$\dfrac{d}{dx}\left( \dfrac{y'(x)}{\sqrt{1+y'(x)}} \right)$
I thought of using the normale rules that we have for finding the derivative.
What I obtained is:
$$\dfrac{d}{dx}\left(\dfrac{y'(x)}{\sqrt{1+y'(x)}} \right) = \frac{y''(x)}{\sqrt{1+y'(x)}} - \frac{y'(x)\left(y''(x)\right)^2}{2\sqrt{\left(1+y'(x)^2\right)^3}}$$
Is my working correct? Are there any rules for finding the derivatives in these cases? I too have problems with other similar derivatives, however I do not know which rules to proceed with.
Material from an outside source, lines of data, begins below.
Lemma sample_run : rtc (step (H := sample_host)) (sample_system sample_connected) sample_transmitted.
Proof.
  eapply rtc_l; [apply step_call, (call_alloc_commandqueue 1); vm_compute; reflexivity|].
  eapply rtc_l; [apply step_call, (call_send_batch 1 [mkQM [4; 9] 0 0 0])|].
  { repeat constructor; vm_compute; congruence. }
  eapply rtc_l; [apply (step_command (H := sample_host) (f64 2) PR_NOW sample_written)|].
  - vm_compute. reflexivity.
  - vm_compute. reflexivity.
  - match goal with |- rtc _ ?x _ => replace x with sample_transmitted by (vm_compute; reflexivity) end.
    apply rtc_refl.
Qed.

Lemma sample_in_range : in_range 16 sample_transmitted.
Proof. vm_compute. reflexivity. Qed.

Lemma exactly_once_delivery_witness :
  delivered sample_transmitted `prefix_of` built sample_transmitted /\
  length (sq_sent_queue (host sample_transmitted)) = 1%nat.
Proof.
  destruct (exactly_once_delivery (H := sample_host) 16 _ sample_transmitted
    sample_start_connected sample_run sample_in_range) as (Hp & _ & _ & _).
  split; [exact Hp|vm_compute; reflexivity].
Defined.

Lemma retransmit_recovers_witness :
  exists w', receive_all (retransmit_items (host sample_transmitted)) sample_mcu
             = ([frame_block 16 [4; 9]], w').
Proof.
  destruct (retransmit_recovers (H := sample_host) 16 _ sample_transmitted (f64 3) (f64 4)
    sample_start_connected sample_run sample_in_range) as (w' & E & _).
  exists w'. exact E.
Defined.

Lemma write_buffers_bound_witness :
  Z.of_nat (length (concat (retransmit_items (host sample_transmitted)))) <=
    MESSAGE_MAX * MAX_PENDING_BLOCKS + 1.
Proof.
  destruct (write_buffers_bound (H := sample_host) 16 _ sample_transmitted (f64 3)
    sample_start_connected sample_run sample_in_range) as [Hb _].
  - vm_compute. reflexivity.
  - exact Hb.
Defined.
Lemma pop_loop_ok irqs : forall len copied P s w,
  popping_serial len copied P s -> 0 <= len <= Z.of_nat (length P) ->
  exists k s' st, (k <= length irqs)%nat /\
    pop_input_loop irqs len copied s w = Ok s' (w <| tasks_status := st |>) /\ rx_ok s' /\
    rx_pending s' = drop (Z.to_nat len) (P ++ take (free_after P) (arrivals (take k irqs))).
Proof.
  induction irqs as [|[early late] irqs IH]; intros len copied P s w Hs Hlen;
    cbn [pop_input_loop head from_option id]; rewrite (ps_pos _ _ _ _ Hs).
  - destruct (pop_pass_ok [] [] len copied P s w Hs Hlen) as (s1 & st & E & H1).
    rewrite (bind_ok _ _ _ _ _ E). cbn [app] in H1. rewrite take_nil, app_nil_r in H1.
    destruct (popping_finish _ _ _ H1 Hlen) as [Hok Hpend].
    eexists 0%nat, _, st. split_and!; [lia|done|done|]. rewrite Hpend. unfold arrivals.
    cbn [take map concat]. by rewrite take_nil, app_nil_r.
  - destruct (pop_pass_ok early late len copied P s w Hs Hlen) as (s1 & st & E & H1).
    rewrite (bind_ok _ _ _ _ _ E), (ps_pos _ _ _ _ H1).
    set (P1 := P ++ take (free_after P) (early ++ late)) in *.
    assert (length P <= length P1)%nat by (unfold P1; rewrite length_app; lia).
    destruct (Z.eqb_spec (Z.of_nat (length P)) (Z.of_nat (length P1))) as [En|En]; cbn [negb].
    + assert (P1 = P) as EP.
      { unfold P1 in *. rewrite length_app in En.
        rewrite (nil_length_inv (take (free_after P) (early ++ late))) by lia. apply app_nil_r. }
      rewrite EP in H1. destruct (popping_finish _ _ _ H1 Hlen) as [Hok Hpend].
      eexists 1%nat, _, st. split_and!; [simpl; lia|done|done|]. rewrite Hpend.
      unfold arrivals. cbn [take map concat fst snd]. rewrite app_nil_r. by fold P1; rewrite EP.
    + destruct (IH len (Z.of_nat (length P) - len) P1 s1 (w <| tasks_status := st |>) H1
        ltac:(lia)) as (k & s' & st' & Hk & E' & Hok & Hpend).
      exists (S k), s', st'. split_and!; [simpl; lia|exact E'|done|].
      rewrite Hpend. unfold arrivals. cbn [take map concat fst snd]. by rewrite take_free.
Qed.


Definition rx_sample : serial :=
  foldl (fun s c => rx_store c s) serial_zero [7; 0x10; 1; 2; 3; 4; 0x7e; 9; 0x11].


(** ** Sending: the contract of a console *)

(** [tx_sent] is what left the micro-controller, [tx_waiting] what is queued.
    [tx_put max msg] is the call of [console_sendf] for a message [msg] whose
    encoder announced at most [max] bytes; [tx_drain] is what the hardware and
    its task do in between. *)
Class TxConsole (S : Type) := {
  tx_ok : S -> Prop;
  tx_sent : S -> list Z;
  tx_waiting : S -> list Z;
  tx_size : Z;
  tx_put : Z -> list Z -> S -> S -> Prop;
  tx_drain : S -> S -> Prop;
  tx_put_ok max msg s s' :
    tx_ok s -> Z.of_nat (length msg) <= max <= tx_size -> tx_put max msg s s' ->
    tx_ok s' /\ tx_sent s `prefix_of` tx_sent s' /\
    tx_sent s' ++ tx_waiting s' = tx_sent s ++ tx_waiting s ++
      (if Z.of_nat (length (tx_waiting s)) + max <=? tx_size then msg else []);
  tx_drain_ok s s' :
    tx_ok s -> tx_drain s s' ->
    tx_ok s' /\ tx_sent s `prefix_of` tx_sent s' /\
    tx_sent s' ++ tx_waiting s' = tx_sent s ++ tx_waiting s
}.

(** A run of a console in which the given messages are offered. *)
Inductive tx_run {S} `{TxConsole S} : S -> list (list Z) -> S -> Prop :=
| run_done s : tx_run s [] s
| run_put max msg s1 s2 s3 msgs :
    Z.of_nat (length msg) <= max <= tx_size -> tx_put max msg s1 s2 -> tx_run s2 msgs s3 ->
    tx_run s1 (msg :: msgs) s3
| run_drain s1 s2 s3 msgs : tx_drain s1 s2 -> tx_run s2 msgs s3 -> tx_run s1 msgs s3.

Lemma tx_run_stream {S} `{TxConsole S} (s s' : S) msgs :
  tx_run s msgs s' -> tx_ok s ->
  tx_ok s' /\ tx_sent s `prefix_of` tx_sent s' /\
  exists kept, sublist kept msgs /\
    tx_sent s' ++ tx_waiting s' = tx_sent s ++ tx_waiting s ++ concat kept.
Proof.
  induction 1 as [s|max msg s1 s2 s3 msgs Hm Hput _ IH|s1 s2 s3 msgs Hd _ IH]; intros Hok.
  - split_and!; [done..|]. exists []. split; [constructor|]. by rewrite app_nil_r.
  - destruct (tx_put_ok _ _ _ _ Hok Hm Hput) as (Hok2 & Hp2 & E2).
    destruct (IH Hok2) as (Hok3 & Hp3 & kept & Hk & E3).
    split_and!; [done|by etrans|]. rewrite E3, app_assoc, E2, <- !app_assoc.
    destruct (_ <=? _).
    + exists (msg :: kept). split; [by constructor|done].
    + exists kept. split; [by constructor|done].
  - destruct (tx_drain_ok _ _ Hok Hd) as (Hok2 & Hp2 & E2).
    destruct (IH Hok2) as (Hok3 & Hp3 & kept & Hk & E3).
    split_and!; [done|by etrans|]. exists kept. split; [done|]. by rewrite E3, app_assoc, E2, <- app_assoc.
Qed.

(** ** The serial console sends in order *)

Definition ser_waiting (s : serial) : list Z :=
  window (transmit_pos s) (transmit_max s) (transmit_buf s).

Record ser_ok (s : serial) : Prop := {
  ser_len : length (transmit_buf s) = 96%nat;
  ser_pos : 0 <= transmit_pos s <= transmit_max s;
  ser_max : transmit_max s <= TX_BUFFER_SIZE
}.

Lemma window_next a b buf :
  0 <= a < b -> b <= Z.of_nat (length buf) ->
  window a b buf = byte_at buf a :: window (a + 1) b buf.
Proof.
  intros. rewrite (window_app a (a + 1)) by lia. unfold window at 1, byte_at.
  replace (a + 1 - a) with 1 by lia. rewrite nth_lookup.
  destruct (lookup_lt_is_Some_2 buf (Z.to_nat a)) as [x Hx]; [lia|].
  by rewrite (drop_S _ _ _ Hx), Hx.
Qed.

Lemma tx_irqs_ok n : forall s, ser_ok s ->
  let '(out, s') := tx_irqs n s in
  ser_ok s' /\ out ++ ser_waiting s' = ser_waiting s /\ transmit_max s' = transmit_max s.
Proof.
  induction n as [|n IH]; intros s Hs; [done|]. cbn [tx_irqs]. unfold serial_get_tx_byte.
  destruct Hs as [Hl Hp Hm]. unfold TX_BUFFER_SIZE in *.
  destruct (Z.leb_spec (transmit_max s) (transmit_pos s)); [done|].
  assert (u8 (transmit_pos s + 1) = transmit_pos s + 1) as Eu by word_lia. rewrite Eu.
  set (s1 := s <| transmit_pos := transmit_pos s + 1 |>).
  assert (ser_ok s1) as H1 by (constructor; cbn; unfold TX_BUFFER_SIZE; [done|lia|lia]).
  specialize (IH s1 H1). destruct (tx_irqs n s1) as [out s2]. destruct IH as (H2 & E & Em).
  split_and!; [done| |done]. cbn [app]. rewrite E. unfold ser_waiting.
  by rewrite (window_next (transmit_pos s)) by lia.
Qed.

(** [console_sendf] in terms of the stream. *)
Lemma serial_sendf_ok n max msg s :
  ser_ok s -> Z.of_nat (length msg) <= max <= TX_BUFFER_SIZE ->
  let '(out, s') := SerialIrq.console_sendf n max msg s in
  ser_ok s' /\ out ++ ser_waiting s' = ser_waiting s ++
    (if Z.of_nat (length (ser_waiting s)) + max <=? TX_BUFFER_SIZE then msg else []).
Proof.
  intros Hs Hm. pose proof Hs as [Hl Hp Hx]. unfold SerialIrq.console_sendf, tx_reserve, TX_BUFFER_SIZE in *.
  assert (Z.of_nat (length (ser_waiting s)) = transmit_max s - transmit_pos s) as El
    by (apply length_window; lia). rewrite El.
  destruct (Z.leb_spec (transmit_max s) (transmit_pos s)) as [Hc|Hc].
  - rewrite Z.add_0_l, Z.sub_0_r. destruct (Z.ltb_spec 96 max); [lia|].
    destruct (Z.leb_spec (transmit_max s - transmit_pos s + max) 96); [|lia].
    rewrite Z.add_0_l. rewrite u8_id by lia.
    assert (ser_waiting s = []) as -> by (apply window_empty; lia).
    split; [constructor; cbn; unfold TX_BUFFER_SIZE; rewrite ?length_copy_to; lia|].
    unfold ser_waiting. cbn [transmit_pos transmit_max transmit_buf upd eta eta_serial app].
    apply window_fresh. lia.
  - destruct (Z.ltb_spec 96 (transmit_max s + max)) as [Hr|Hr].
    + destruct (Z.ltb_spec 96 (transmit_max s + max - transmit_pos s)).
      { destruct (Z.leb_spec (transmit_max s - transmit_pos s + max) 96); [lia|].
        split; [done|]. by rewrite app_nil_r. }
      destruct (Z.leb_spec (transmit_max s - transmit_pos s + max) 96); [|lia].
      pose proof (tx_irqs_ok n s Hs) as Hi. destruct (tx_irqs n s) as [out s1].
      destruct Hi as ([Hl1 Hp1 Hx1] & E1 & Em1). unfold TX_BUFFER_SIZE in *.
      assert (Z.of_nat (length (ser_waiting s1)) = transmit_max s1 - transmit_pos s1) as El1
        by (apply length_window; lia).
      assert (length (ser_waiting s1) <= length (ser_waiting s))%nat
        by (rewrite <- E1, length_app; lia).
      rewrite <- Em1. set (tmax := transmit_max s1 - transmit_pos s1) in *.
      rewrite u8_id by lia. rewrite <- E1, <- app_assoc.
      split; [constructor; cbn; unfold TX_BUFFER_SIZE; rewrite ?length_copy_to;
              rewrite ?length_memmove; lia|]. f_equal.
      unfold ser_waiting at 1. cbn [transmit_pos transmit_max transmit_buf upd eta eta_serial].
      apply window_moved; lia.
    + destruct (Z.leb_spec (transmit_max s - transmit_pos s + max) 96); [|lia].
      rewrite u8_id by lia. cbn [app].
      split; [constructor; cbn; unfold TX_BUFFER_SIZE; rewrite ?length_copy_to; lia|].
      unfold ser_waiting. cbn [transmit_pos transmit_max transmit_buf upd eta eta_serial].
      by rewrite window_copy_end by lia.
Qed.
Your first term is correct.
Let's break this down:
$$\left(\frac{a}{b^{\alpha}}\right)'=\frac{a'-\alpha b^{-1}b'a}{b^{\alpha}}=\frac{a'}{b^{\alpha}}-\alpha\frac{b'a}{b^{\alpha+1}}$$ Now $a = y', b=1+y',\alpha=1/2;$ so we have
$$\frac{y''-\frac{1}{2}\frac{y''y'}{1+y'}}{(1+y')^{\frac{1}{2}}}=\frac{y''}{\sqrt{1+y'}}-\frac{1}{2}\frac{y'y''}{\sqrt{(1+y')^3}}.$$